La dispute

Publié le 22 août 2007 par Joëlle Sacré
Bic rouge et Bic bleu se disputaient au fond du plumier. La discussion, au départ sereine et complice, avait rapidement dégénéré car Bic rouge avait une fois encore abusé de son autorité. Bic bleu parlait d’amour, de tendresse et de Bic vert qui le matin même s’était vu refuser l’entrée de la trousse à deux places du sac à main de Mirza.
C’est vrai, que peut-on faire avec un bic vert, dans la vie de tous les jours ? déclara hautain, Bic rouge.
Offusqué et un rien aveuglé par ses sentiments, Bic bleu s’en étrangla presque. Son encre se mit à perler à l’entrée de sa pointe métallique et il argumenta à son tour que l’on pouvait tout écrire avec du vert, à condition de rester dans la douceur.

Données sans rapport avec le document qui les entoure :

(** * Loan cash flows and internal rate of return

    A shallow embedding of [loan_amort.py] and [irr.py]: the scheduled
    amortization, the default/prepay adjustment recurrence, the lookup
    accessors, the payment-date generator and the IRR wrapper, followed by
    the properties of the specification that they satisfy or break. *)

From Stdlib Require Import ZArith QArith Qabs Qfield Lqa Lia PrimFloat.
From stdpp Require Import base list strings pretty.

Close Scope Q_scope.
Open Scope nat_scope.

(** ** Arithmetic

    Every quantity of the program is a numpy [float64].  The operations the
    source applies to them are collected in an interface, so that each
    definition below keeps the operation order of the source and each
    structural property holds for any interpretation of the operations:
    binary64 ([float_arith]) as well as exact rationals ([Q_arith]). *)

Class Arith (A : Type) := {
  of_Z : Z -> A;              (* an [int] used where a float is expected *)
  add : A -> A -> A;
  sub : A -> A -> A;
  mul : A -> A -> A;
  div : A -> A -> A;
  neg : A -> A;
  pow : A -> nat -> A;        (* [x ** n] for an integer [n >= 0] *)
  is_zero : A -> bool;        (* [x == 0] *)
  is_nan : A -> bool;         (* what [dropna] drops *)
  absv : A -> A;
  leb : A -> A -> bool;       (* [x <= y] *)
  f_tol : A                   (* the literal [1e-10] *)
}.

Declare Scope arith_scope.
Delimit Scope arith_scope with ar.
Infix "+" := add : arith_scope.
Infix "-" := sub : arith_scope.
Infix "*" := mul : arith_scope.
Infix "/" := div : arith_scope.
Notation "- x" := (neg x) : arith_scope.
Infix "**" := pow (at level 30, right associativity) : arith_scope.

Fixpoint Qpow_nat (q : Q) (n : nat) : Q :=
  match n with
  | O => 1%Q
  | S n' => (q * Qpow_nat q n')%Q
  end.

#[export] Instance Q_arith : Arith Q := {
  of_Z := inject_Z;
  add := Qplus;
  sub := Qminus;
  mul := Qmult;
  div := Qdiv;
  neg := Qopp;
  pow := Qpow_nat;
  is_zero := fun q => Qeq_bool q 0%Q;
  is_nan := fun _ => false;
  absv := Qabs;
  leb := Qle_bool;
  f_tol := (1 # 10000000000)%Q
}.

Fixpoint float_pow_nat (x : float) (n : nat) : float :=
  match n with
  | O => 1%float
  | S n' => (x * float_pow_nat x n')%float
  end.

(** [float(n)] for a Python [int]: exact below 2^53, which covers every
    integer literal of the program. *)
Fixpoint float_of_pos (p : positive) : float :=
  match p with
  | xH => 1%float
  | xO p' => (2 * float_of_pos p')%float
  | xI p' => (2 * float_of_pos p' + 1)%float
  end.

Definition float_of_Z (z : Z) : float :=
  match z with
  | Z0 => 0%float
  | Zpos p => float_of_pos p
  | Zneg p => PrimFloat.opp (float_of_pos p)
  end.

#[export] Instance float_arith : Arith float := {
  of_Z := float_of_Z;
  add := PrimFloat.add;
  sub := PrimFloat.sub;
  mul := PrimFloat.mul;
  div := PrimFloat.div;
  neg := PrimFloat.opp;
  pow := float_pow_nat;
  is_zero := fun x => PrimFloat.eqb x 0%float;
  is_nan := PrimFloat.is_nan;
  absv := PrimFloat.abs;
  leb := PrimFloat.leb;
  f_tol := 0x1.b7cdfd9d7bdbbp-34%float
}.

(** ** Exceptions

    A Python exception is its class and its message.  [raise("...")] of a
    plain string is itself a [TypeError]. *)

Inductive exn : Type :=
| KeyError (msg : string)
| ValueError (msg : string)
| IndexError (msg : string)
| TypeError (msg : string)
| OutOfBoundsDatetime (msg : string).

Inductive result (T : Type) : Type :=
| Ok (v : T)
| Raise (e : exn).
Arguments Ok {T} v.
Arguments Raise {T} e.

Definition is_ok {T} (r : result T) : bool :=
  match r with Ok _ => true | Raise _ => false end.

Definition rbind {T U} (r : result T) (k : T -> result U) : result U :=
  match r with
  | Ok v => k v
  | Raise e => Raise e
  end.

(** ** Calendar dates

    A [Timestamp] restricted to its calendar date, at midnight, as
    [pd.to_datetime] makes it from a date string; the time of day is
    carried along unchanged by every operation used here. *)

Record date : Type := mkDate { year : nat; month : nat; day : nat }.

#[export] Instance date_eq_dec : EqDecision date.
Proof. solve_decision. Defined.

Definition is_leap (y : nat) : bool :=
  (y mod 4 =? 0) && (negb (y mod 100 =? 0) || (y mod 400 =? 0)).

Definition days_in_month (y m : nat) : nat :=
  match m with
  | 2 => if is_leap y then 29 else 28
  | 4 | 6 | 9 | 11 => 30
  | _ => 31
  end.

Definition next_day (d : date) : date :=
  if day d <? days_in_month (year d) (month d)
  then mkDate (year d) (month d) (S (day d))
  else if month d <? 12
       then mkDate (year d) (S (month d)) 1
       else mkDate (S (year d)) 1 1.

Definition is_month_end (d : date) : bool :=
  day d =? days_in_month (year d) (month d).

(** The last day of the month that lies [k] months after the month of [d]. *)
Definition month_end_after (d : date) (k : nat) : date :=
  let total := year d * 12 + (month d - 1) + k in
  let y := total / 12 in
  let m := S (total mod 12) in
  mkDate y m (days_in_month y m).

(** [Timestamp.replace(day=...)]: refused when the month has no such day. *)
Definition replace_day (dd : nat) (t : date) : result date :=
  if (1 <=? dd) && (dd <=? days_in_month (year t) (month t))
  then Ok (mkDate (year t) (month t) dd)
  else Raise (ValueError "day is out of range for month").

(** ** Amortization frequencies *)

Inductive freq : Type := FreqD | FreqM | Freq3M | Freq6M | FreqY.

Definition FREQ_PERIOD_MAP (f : freq) : Z :=
  match f with
  | FreqD => 365
  | FreqM => 12
  | Freq3M => 4
  | Freq6M => 2
  | FreqY => 1
  end%Z.

(** The months between two dates of a month-end frequency. *)
Definition freq_months (f : freq) : option nat :=
  match f with
  | FreqM => Some 1
  | Freq3M => Some 3
  | Freq6M => Some 6
  | FreqD | FreqY => None
  end.
Definition set_rStdout (ms : MinSSH) (b : bool) : MinSSH :=
  {| conf := conf ms; conn := conn ms; sess := sess ms;
     rStdin := rStdin ms; rStdout := b; rStderr := rStderr ms;
     sys := sys ms |}.

Definition set_rStderr (ms : MinSSH) (b : bool) : MinSSH :=
  {| conf := conf ms; conn := conn ms; sess := sess ms;
     rStdin := rStdin ms; rStdout := rStdout ms; rStderr := b;
     sys := sys ms |}.


(** [func (ms *MinSSH) Close()] *)
Definition Close (ms : MinSSH) : M unit :=
  err <~ restoreLocalTerminalMode P (sys ms) ;;
  match err with
  | Some e => emit (LogPrintln [AErr e])
  | None => ret tt
  end ;;
  when (sess ms) (emit SessClose) ;;
  when (conn ms) (emit ConnClose).

(** A call of the SSH session that may fail. *)
Definition request (a : action) (answer : Remote -> option error)
  : M (option error) :=
  emit a ;;
  r <~ ask remote ;;
  ret (answer r).

(** [func (ms *MinSSH) prepareRemoteTerminal() (err error)] *)
Definition prepareRemoteTerminal (ms : MinSSH) : M (MinSSH * option error) :=
  emit (Getenv "TERM") ;;
  termName <~ ask env_TERM ;;
  let termName :=
    if String.eqb termName "" then defaultTermName else termName in
  '(w, h, err) <~ getWindowSize P ;;
  match err with
  | Some e =>
      ret (ms,
           Some (Errorf "failed to get terminal width and height: %s" e))
  | None =>
  err <~ (if negb (NoTTY (conf ms))
          then request (RequestPty termName h w) rem_RequestPty
          else ret None) ;;
  match err with
  | Some e =>
      ret (ms, Some (Errorf "request for pseudo terminal failed: %s" e))
  | None =>
  err <~ request StdinPipe rem_StdinPipe ;;
  let ms := set_rStdin ms (negb (is_err err)) in
  match err with
  | Some e =>
      ret (ms, Some (Errorf "failed to get remote stdin pipe: %s" e))
  | None =>
  err <~ request StdoutPipe rem_StdoutPipe ;;
  let ms := set_rStdout ms (negb (is_err err)) in
  match err with
  | Some e =>
      ret (ms, Some (Errorf "failed to get remote stdout pipe: %s" e))
  | None =>
  err <~ request StderrPipe rem_StderrPipe ;;
  let ms := set_rStderr ms (negb (is_err err)) in
  match err with
  | Some e =>
      ret (ms, Some (Errorf "failed to get remote stderr pipe: %s" e))
  | None =>
  err <~ request Shell rem_Shell ;;
  match err with
  | Some e => ret (ms, Some (Errorf "failed to start shell: %s" e))
  | None => ret (ms, None)
  end end end end end end.





(** [func (ms *MinSSH) printExitMessage(err error)] *)
Definition printExitMessage (ms : MinSSH) (err : option error) : M unit :=
  emit (Printf "ssh connection to %s closed " [AStr (Host (conf ms))]) ;;
  match err with
  | Some e =>
      match e with
      | ExitMissingError =>
          emit (Printf "but remote didn't send exit status: %s\n" [AErr e])
      | ExitError _ => emit (Printf "with error: %s\n" [AErr e])
      | _ => emit (Printf "with unknown error: %s\n" [AErr e])
      end
  | None => emit (Println [AStr "successfully"])
  end.



End Session.

(** ** The pumps *)

(** Whether a goroutine has returned or is still in its loop, blocked on
    its next read or [select]. *)
Inductive status := Blocked | Returned.

(** One turn of the loop of the local-input goroutine, as the outside
    answers it: what standard input holds, and the outcome of a write to the
    remote stdin if the turn makes one. *)
Record stdinAnswer := {
  stdin_holds : stdinTurn;
  write_err : option error
}.

Section Pumps.

Context (P : Platform) (s : sysInfo P).

(** The third goroutine of [invokeInOutPipes]: what it does to the remote
    stdin and the log, turn by turn. *)
Fixpoint stdinPump (answers : list stdinAnswer) : list action * status :=
  match answers with
  | [] => ([], Blocked)
  | a :: answers =>
      let '(buf, err) := readFromStdin P s (stdin_holds a) in
      match err with
      | Some e =>
          (match e with
           | EOF => []
           | _ => [LogPrintf "failed to read bytes from local stdin: %s\n"
                     [AErr e]]
           end ++ [RStdinClose], Returned)
      | None =>
          if (0 <? Z.of_nat (length buf))%Z then
            match write_err a with
            | Some e =>
                ([RStdinWrite buf;
                  LogPrintf "failed to write bytes to remote stdin: %s\n"
                    [AErr e]], Returned)
            | None =>
                let '(acts, st) := stdinPump answers in
                (RStdinWrite buf :: acts, st)
            end
          else stdinPump answers
      end
  end.

End Pumps.

(** [windowChangeReq] *)
Record windowChangeReq := {
  W : Z;
  H : Z;
  Wpx : Z;
  Hpx : Z
}.

(** A [uint32] on the wire: four bytes, most significant first. *)
Definition be32 (x : Z) : list Z :=
  [ Z.shiftr x 24 mod 256; Z.shiftr x 16 mod 256;
    Z.shiftr x 8 mod 256; x mod 256 ].

(** [ssh.Marshal] of a [windowChangeReq]: the fields in order. *)
Definition Marshal (r : windowChangeReq) : list Z :=
  be32 (W r) ++ be32 (H r) ++ be32 (Wpx r) ++ be32 (Hpx r).

(** What wakes the [select] of the resize goroutine: the context is done,
    the channel is closed, or a notification arrives; in the last case the
    outside also answers the size query and the request that may follow. *)
Inductive wake :=
| CtxDone
| ChClosed
| Notified (size : Z * Z * option error) (send_err : option error).

(** One turn of the loop of [invokeResizeTerminal] after a notification:
    the last sizes [w], [h] and what the goroutine did. *)
Definition resizeTurn (wh : Z * Z) (size : Z * Z * option error)
  (send_err : option error) : (Z * Z) * list action :=
  let '(w, h) := wh in
  let '(newW, newH, err) := size in
  match err with
  | Some e =>
      (wh, [GetWindowSize;
            LogPrintf "failed to get new window size: %s\n" [AErr e]])
  | None =>
      if (newW =? w) && (newH =? h) then (wh, [GetWindowSize])
      else
        let req :=
          SendRequest "window-change" false
            (Marshal {| W := uint32 newW; H := uint32 newH;
                        Wpx := 0; Hpx := 0 |}) in
        match send_err with
        | Some e =>
            (wh, [GetWindowSize; req;
                  LogPrintf "failed to set new window size: %s\n" [AErr e]])
        | None => ((newW, newH), [GetWindowSize; req])
        end
  end.

Fixpoint resizeLoop (wh : Z * Z) (wakes : list wake) : list action * status :=
  match wakes with
  | [] => ([], Blocked)
  | CtxDone :: _ => ([], Returned)
  | ChClosed :: _ => ([], Returned)
  | Notified size send_err :: wakes =>
      let '(wh', acts) := resizeTurn wh size send_err in
      let '(acts', st) := resizeLoop wh' wakes in
      (acts ++ acts', st)
  end.

(** The goroutine of [invokeResizeTerminal]: the first size query, then the
    loop. *)
Definition resizePump (first : Z * Z * option error) (wakes : list wake)
  : list action * status :=
  let '(w, h, err) := first in
  let '(acts, st) := resizeLoop (w, h) wakes in
  (GetWindowSize ::
   match err with
   | Some e => [LogPrintf "failed to get current window size: %s\n" [AErr e]]
   | None => []
   end ++ acts, st).

(** ** The resize watcher *)

(** The goroutine of [watchTerminalResize] and the one that reads its
    channel, as a transition system.  The POSIX watcher waits on [sigC] and
    the Windows one on [ticker.C]; both are channels of capacity one and the
    loop is the same. *)
Module watcher.

(** Where the watcher is: in its [select], at [ch <- struct{}{}], or
    returned (the deferred function has run). *)
Inductive wpc := WSelect | WSend | WReturned.

(** Where the reader of [ch] is: in its [select], handling a notification,
    or returned. *)
Inductive rpc := RSelect | RHandle | RReturned.

Record state := {
  at_w : wpc;
  at_r : rpc;
  ch_len : nat;
  ch_closes : nat;
  source_ready : bool;
  ctx_done : bool
}.

(** [ch := make(chan struct{}, 1)] *)
Definition ch_cap : nat := 1.

Definition init : state :=
  {| at_w := WSelect; at_r := RSelect; ch_len := 0; ch_closes := 0;
     source_ready := false; ctx_done := false |}.

(** What may happen next: a resize signal or tick, the cancellation, and for
    each goroutine the case of its [select] that is taken or the statement
    it is at. *)
Inductive move :=
| Resize
| CancelCtx
| WatcherDone
| WatcherSource
| WatcherSend
| ReaderDone
| ReaderRecv
| ReaderHandled.

(** The state after a move, or [None] when the move is not enabled. *)
Definition step (m : move) (st : state) : option state :=
  match m with
  | Resize =>
      Some {| at_w := at_w st; at_r := at_r st; ch_len := ch_len st;
              ch_closes := ch_closes st; source_ready := true;
              ctx_done := ctx_done st |}
  | CancelCtx =>
      Some {| at_w := at_w st; at_r := at_r st; ch_len := ch_len st;
              ch_closes := ch_closes st; source_ready := source_ready st;
              ctx_done := true |}
  | WatcherDone =>
      match at_w st with
      | WSelect =>
          if ctx_done st then
            Some {| at_w := WReturned; at_r := at_r st; ch_len := ch_len st;
                    ch_closes := S (ch_closes st);
                    source_ready := source_ready st;
                    ctx_done := ctx_done st |}
          else None
      | _ => None
      end
  | WatcherSource =>
      match at_w st with
      | WSelect =>
          if source_ready st then
            Some {| at_w := WSend; at_r := at_r st; ch_len := ch_len st;
                    ch_closes := ch_closes st; source_ready := false;
                    ctx_done := ctx_done st |}
          else None
      | _ => None
      end
  | WatcherSend =>
      match at_w st with
      | WSend =>
          if (ch_len st <? ch_cap)%nat then
            Some {| at_w := WSelect; at_r := at_r st;
                    ch_len := S (ch_len st); ch_closes := ch_closes st;
                    source_ready := source_ready st;
                    ctx_done := ctx_done st |}
          else None
      | _ => None
      end
  | ReaderDone =>
      match at_r st with
      | RSelect =>
          if ctx_done st || ((ch_len st =? 0)%nat && (0 <? ch_closes st)%nat)
          then
            Some {| at_w := at_w st; at_r := RReturned; ch_len := ch_len st;
                    ch_closes := ch_closes st;
                    source_ready := source_ready st;
                    ctx_done := ctx_done st |}
          else None
      | _ => None
      end
  | ReaderRecv =>
      match at_r st with
      | RSelect =>
          if (0 <? ch_len st)%nat then
            Some {| at_w := at_w st; at_r := RHandle;
                    ch_len := pred (ch_len st); ch_closes := ch_closes st;
                    source_ready := source_ready st;
                    ctx_done := ctx_done st |}
          else None
      | _ => None
      end
  | ReaderHandled =>
      match at_r st with
      | RHandle =>
          Some {| at_w := at_w st; at_r := RSelect; ch_len := ch_len st;
                  ch_closes := ch_closes st;
                  source_ready := source_ready st;
                  ctx_done := ctx_done st |}
      | _ => None
      end
  end.

(** A schedule, move by move; [None] when it asks for a move that is not
    enabled. *)
Fixpoint run (moves : list move) (st : state) : option state :=
  match moves with
  | [] => Some st
  | m :: moves =>
      match step m st with
      | Some st' => run moves st'
      | None => None
      end
  end.

(** The watcher can take no step of its own. *)
Definition watcher_stuck (st : state) : Prop :=
  step WatcherDone st = None /\ step WatcherSource st = None
  /\ step WatcherSend st = None.

(** From [st] on, whatever the schedule, the watcher neither returns nor
    closes [ch]. *)
Definition never_returns (st : state) : Prop :=
  forall moves st', run moves st = Some st' ->
    at_w st' = WSend /\ ch_closes st' = ch_closes st /\ watcher_stuck st'.

End watcher.

(** ** The mapping table of the input translator, as specified *)

(** The keys the table names. *)
Inductive Key :=
| KUp | KDown | KRight | KLeft | KHome | KEnd
| KBackspace | KPause | KEscape
| KInsert | KDelete | KPageUp | KPageDown
| KF1 | KF2 | KF3 | KF4
| KF5 | KF6 | KF7 | KF8 | KF9 | KF10 | KF11 | KF12
| KOther.

(** The key a Windows virtual-key code stands for (the documented values of
    VK_BACK, VK_PAUSE, ... VK_F12). *)
Definition key_of_code (code : Z) : Key :=
  if code =? 0x26 then KUp else if code =? 0x28 then KDown
  else if code =? 0x27 then KRight else if code =? 0x25 then KLeft
  else if code =? 0x24 then KHome else if code =? 0x23 then KEnd
  else if code =? 0x08 then KBackspace else if code =? 0x13 then KPause
  else if code =? 0x1B then KEscape
  else if code =? 0x2D then KInsert else if code =? 0x2E then KDelete
  else if code =? 0x21 then KPageUp else if code =? 0x22 then KPageDown
  else if code =? 0x70 then KF1 else if code =? 0x71 then KF2
  else if code =? 0x72 then KF3 else if code =? 0x73 then KF4
  else if code =? 0x74 then KF5 else if code =? 0x75 then KF6
  else if code =? 0x76 then KF7 else if code =? 0x77 then KF8
  else if code =? 0x78 then KF9 else if code =? 0x79 then KF10
  else if code =? 0x7A then KF11 else if code =? 0x7B then KF12
  else KOther.

(** [ESC [ <letter>], or [ESC [ 1 ; 5 <letter>] when Ctrl is held. *)
Definition csi (ctrl : bool) (letter : string) : option (list Z) :=
  if ctrl then Some (ESC :: bytes "[1;5" ++ bytes letter)
  else Some (ESC :: bytes "[" ++ bytes letter).
(** [q_distribution_pdf(x, **kwargs)]: the approximating Gaussian.  With
    [loc] or [scale] absent, [kwargs.get] gives [None] and [norm.pdf]
    raises on it. *)
Definition q_distribution_pdf : density := fun x kw =>
  loc <- kwargs_get "loc" kw ;;
  scale <- kwargs_get "scale" kw ;;
  Some (map (maximum (Fin 1e-6)) (norm_pdf x loc scale)).

(** The keyword arguments [loc=mu, scale=sigma] of a call of a density. *)
Definition params (mu sigma : R) : kwargs := [("loc", mu); ("scale", sigma)].

(** Modelled from the spec: the argument of [np.sum] in
    [calculate_KL_for_given_parameters], which the notebook leaves blank.
    Following section 4.2 and the function's docstring it is the array of
    the values [f(x_i) * log(f(x_i) / g(x_i))], both densities being
    called on the grid with [loc=mu] and [scale=sigma]. *)
Definition KL_summand (f g : density) (x_val : list R) (mu sigma : R)
  : option (list float) :=
  fx <- f x_val (params mu sigma) ;;
  gx <- g x_val (params mu sigma) ;;
  ratio <- elementwise div fx gx ;;
  elementwise mul fx (map log ratio).

(** The inner function of [optimize_parameters], closed over [f], [g]
    and [eps]. *)
Definition calculate_KL_for_given_parameters (f g : density) (eps : R)
    (parameters : list R) : option float :=
  mu <- Py.item parameters 0 ;;
  sigma <- Py.item parameters 1 ;;
  x_val <- arange (-25) 25 eps ;;
  terms <- KL_summand f g x_val mu sigma ;;
  Some (mul (Fin eps) (sum terms)).

(** A computation that may call [scipy.optimize.minimize]. *)
Inductive script (A : Type) : Type :=
| Return (a : A)
| Minimize (c : minimize_call) (k : OptimizeResult -> script A).
Arguments Return {A} a.
Arguments Minimize {A} c k.

(** [optimize_parameters(f, g, eps)]. *)
Definition optimize_parameters (f g : density) (eps : R) : script (list R) :=
  Minimize
    {| call_fun := calculate_KL_for_given_parameters f g eps;
       call_bounds := [(None, None); (Some 1E-2, None)];
       call_x0 := [0; 5] |}
    (fun optimum => Return (res_x optimum)).

(** Running a script against a minimiser: the value returned ([None] when
    the minimiser raised) and the calls made, in order. *)
Fixpoint run {A : Type} (minimize : minimize_call -> option OptimizeResult)
    (s : script A) : option A * list minimize_call :=
  match s with
  | Return a => (Some a, [])
  | Minimize c k =>
      match minimize c with
      | None => (None, [c])
      | Some r => let '(a, calls) := run minimize (k r) in (a, c :: calls)
      end
  end.

End Projection.

(** ** Closed forms used in the statements *)

Module Closed.
Import Np Scipy Projection.
Open Scope R_scope.

(** The integration grid of [calculate_KL_for_given_parameters] for a
    step [eps]: the value of [np.arange(-25, +25, eps)]. *)
Definition grid_size (eps : R) : nat := Z.to_nat (Zceil (50 / eps)).

Definition grid (eps : R) : list R :=
  map (fun i => -25 + INR i * eps) (seq 0 (grid_size eps)).

(** The value of a Gaussian density with a positive scale. *)
Definition gauss (loc scale xi : R) : R :=
  std_norm_pdf ((xi - loc) / scale) / scale.

(** The value of the target mixture at one point. *)
Definition mixture (xi : R) : R :=
  0.1 * gauss 1 0.5 xi + (1 - 0.1) * gauss 10 3 xi.

(** The value of the floored Gaussian at one point. *)
Definition floored_gauss (loc scale xi : R) : R :=
  Rmax 1e-6 (gauss loc scale xi).

(** One term of the Riemann sum for KL(p || q): the mixture against the
    floored Gaussian of parameters [mu] and [sigma]. *)
Definition moment_term (mu sigma xi : R) : R :=
  mixture xi * ln (mixture xi / floored_gauss mu sigma xi).

(** A finite entry that satisfies a predicate on its value. *)
Definition finite_with (P : R -> Prop) (v : float) : Prop :=
  exists r : R, v = Fin r /\ P r.

(** The estimate at a step is a finite number [k]. *)
Definition KL_value (f g : density) (mu sigma eps k : R) : Prop :=
  calculate_KL_for_given_parameters f g eps [mu; sigma] = Some (Fin k).

(** The change of the estimate under one halving of [eps] is at least the
    change under the next halving. *)
Definition halving_shrinks (f g : density) (mu sigma eps : R) : Prop :=
  forall k1 k2 k4 : R,
    KL_value f g mu sigma eps k1 ->
    KL_value f g mu sigma (eps / 2) k2 ->
    KL_value f g mu sigma (eps / 4) k4 ->
    Rabs (k2 - k1) >= Rabs (k4 - k2).

(** Two artificial densities of the common interface, used to show that
    the bound on the step in the halving property cannot be lowered: one
    is constantly 1, the other is 1 except at [x0], where it is 2. *)
Definition unit_density : density :=
  fun x _ => Some (map (fun _ => Fin 1) x).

Bic rouge n’en croyait pas ses oreilles. Sectaire et sanguin, il affirma qu’il n’existait que deux couleurs valables : le bleu pour écrire et le rouge pour le corriger. Cette dernière remarque fut la goutte qui fit déborder le vase : le bleu n’était-il pas la couleur de l’apprentissage et le rouge celle de la domination ? Bic rouge fut traité de tyran, tandis qu’il donnait à Bic bleu des noms d’oiseau.
Les deux bics s’agitaient : Bic bleu en avait assez d’être raturé, Bic rouge exigeait des excuses. Tout occupés à se chamailler, ils ne se rendirent pas compte que leur encre se mettait à couler de honte et de rage. Il en résulta une énorme tache bicolore au fond du fourre-tout.
Soudain, la pochette s’ouvrit et un cri perçant fendit l’air : Mirza venait de découvrir la catastrophe. Aussitôt, elle fouilla son tiroir et en retira un superbe bic noir qui toisa les deux compères en dispute. Il se coucha à leurs côtés dans le plumier et la petite fille retira les bics fautifs avant de refermer la tirette.